RAG chunker that respects document structure.

These details have not been verified by PyPI

Project links

Project description

chunkweaver

RAG chunker that respects document structure.

Install

pip install chunkweaver

Extras:

pip install chunkweaver[langchain]   # LangChain TextSplitter integration
pip install chunkweaver[llamaindex]  # LlamaIndex NodeParser integration
pip install chunkweaver[cli]         # CLI (included in base install)

Quick start

from chunkweaver import Chunker

# Minimal — just better defaults
chunker = Chunker(target_size=1024)
chunks = chunker.chunk(text)

# With structure-aware boundaries
from chunkweaver.presets import LEGAL_EU

chunker = Chunker(
    target_size=1024,
    overlap=2,
    overlap_unit="sentence",
    boundaries=LEGAL_EU,
)

chunks = chunker.chunk(text)

# With metadata
chunks = chunker.chunk_with_metadata(text)
for c in chunks:
    print(c.text)            # full chunk content
    print(c.start, c.end)    # character offsets in original
    print(c.boundary_type)   # "section" | "paragraph" | "sentence" | "word" | "keep_together"
    print(c.overlap_text)    # the overlap prefix (if any)
    print(c.content_text)    # text without overlap (for dedup)

Where chunkweaver fits

  PDF / DOCX / HTML              Your vector DB
        │                              ▲
        ▼                              │
  ┌───────────┐    ┌──────────────┐    │
  │ Extractor │───▶│ chunkweaver  │────┘
  │           │    │              │
  │ unstructured   │ boundaries   │  Embed + upsert
  │ marker-pdf     │ detectors    │  into Pinecone,
  │ docling        │ presets      │  Qdrant, Weaviate,
  │ pdfminer       │ overlap      │  ChromaDB, etc.
  └───────────┘    └──────────────┘

Your extractor turns files into text.
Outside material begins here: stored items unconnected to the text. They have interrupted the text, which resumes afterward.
(* ===== verification/Sha1.v ===== *)
(** [crypto/sha1] and [encoding/hex], as the host interface names need them. *)
From S2P Require Import Prelude.

Definition rotl32 (n : Z) (x : Z) : Z := u32 (Z.lor (Z.shiftl x n) (Z.shiftr x (32 - n))).
Definition be32 (z : Z) : gostring := rev (le32 z).
Definition of_be32 (bs : gostring) : Z := of_le32 (rev bs).

(** The message, a one bit, zeros, and the length in bits: a multiple of 64 bytes. *)
Definition sha1_pad (m : gostring) : gostring :=
  let n := length m in
  m ++ [x80] ++ replicate ((119 - n mod 64) mod 64)%nat x00 ++ rev (le_split 8 (8 * Z.of_nat n)).

Fixpoint words (k : nat) (bs : gostring) : list Z :=
  match k with O => [] | S k' => of_be32 (take 4 bs) :: words k' (drop 4 bs) end.

(** The message schedule, last word first. *)
Fixpoint schedule (k : nat) (w : list Z) : list Z :=
  match k with
  | O => w
  | S k' =>
      let at_ i := default 0 (w !! i) in
      schedule k' (rotl32 1 (Z.lxor (Z.lxor (at_ 2%nat) (at_ 7%nat)) (Z.lxor (at_ 13%nat) (at_ 15%nat))) :: w)
  end.

Definition sha1_round (st : Z * Z * Z * Z * Z) (tw : nat * Z) : Z * Z * Z * Z * Z :=
  let '(a, b, c, d, e) := st in
  let '(t, w) := tw in
  let '(f, k) :=
    if (t <? 20)%nat then (Z.lor (Z.land b c) (Z.land (Z.lxor b (2 ^ 32 - 1)) d), 0x5a827999)
    else if (t <? 40)%nat then (Z.lxor (Z.lxor b c) d, 0x6ed9eba1)
    else if (t <? 60)%nat then (Z.lor (Z.lor (Z.land b c) (Z.land b d)) (Z.land c d), 0x8f1bbcdc)
    else (Z.lxor (Z.lxor b c) d, 0xca62c1d6) in
  (u32 (rotl32 5 a + f + e + k + w), a, rotl32 30 b, c, d).

Definition sha1_block (h : Z * Z * Z * Z * Z) (block : gostring) : Z * Z * Z * Z * Z :=
  let w := rev (schedule 64 (rev (words 16 block))) in
  let '(a, b, c, d, e) := foldl sha1_round h (zip (seq 0 80) w) in
  let '(h0, h1, h2, h3, h4) := h in
  (u32 (h0 + a), u32 (h1 + b), u32 (h2 + c), u32 (h3 + d), u32 (h4 + e)).

Fixpoint sha1_blocks (n : nat) (h : Z * Z * Z * Z * Z) (bs : gostring) : Z * Z * Z * Z * Z :=
  match n with O => h | S n' => sha1_blocks n' (sha1_block h (take 64 bs)) (drop 64 bs) end.

Definition sha1_Sum (m : gostring) : gostring :=
  let p := sha1_pad m in
  let '(h0, h1, h2, h3, h4) :=
    sha1_blocks (length p / 64) (0x67452301, 0xefcdab89, 0x98badcfe, 0x10325476, 0xc3d2e1f0) p in
  be32 h0 ++ be32 h1 ++ be32 h2 ++ be32 h3 ++ be32 h4.

Definition hex_digit (z : Z) : byte := if z <? 10 then byte.of_Z (48 + z) else byte.of_Z (87 + z).
Definition hex_EncodeToString (bs : gostring) : gostring :=
  mjoin ((fun b => [hex_digit (byte.unsigned b / 16); hex_digit (byte.unsigned b mod 16)]) <$> bs).

(** The published test vectors. *)
Example sha1_abc : hex_EncodeToString (sha1_Sum (go "abc")) = go "a9993e364706816aba3e25717850c26c9cd0d89d".
Proof. vm_compute. reflexivity. Qed.
Example sha1_two_blocks :
  hex_EncodeToString (sha1_Sum (go "abcdbcdecdefdefgefghfghighijhijkijkljklmklmnlmnomnopnopq"))
  = go "84983e441c3bd26ebaae4aa1f95129e5e54670f1".
Proof. vm_compute. reflexivity. Qed.

Lemma length_be32 z : length (be32 z) = 4%nat.
Proof. unfold be32. by rewrite length_rev, length_le32. Qed.

Lemma length_sha1 m : length (sha1_Sum m) = 20%nat.
Proof.
  unfold sha1_Sum. destruct (sha1_blocks _ _ _) as [[[[a b] c] d] e].
  by rewrite !length_app, !length_be32.
Qed.

Lemma length_hex bs : length (hex_EncodeToString bs) = (2 * length bs)%nat.
Proof.
  induction bs as [|b bs IH]; [done|].
  change (length (hex_EncodeToString (b :: bs))) with (S (S (length (hex_EncodeToString bs)))).
  rewrite IH. cbn [length]. lia.
Qed.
Your vector DB stores embeddings. chunkweaver sits in the middle — splitting that text at structural boundaries so each chunk is a coherent unit of meaning, not an arbitrary slice of characters.

Why it matters

Standard chunkers, including LangChain's RecursiveCharacterTextSplitter, don't know that "Article 17" starts a new legal section, or that a table's header row belongs with its data. The result: chunks that straddle topic boundaries, producing blurry embeddings and incomplete retrievals.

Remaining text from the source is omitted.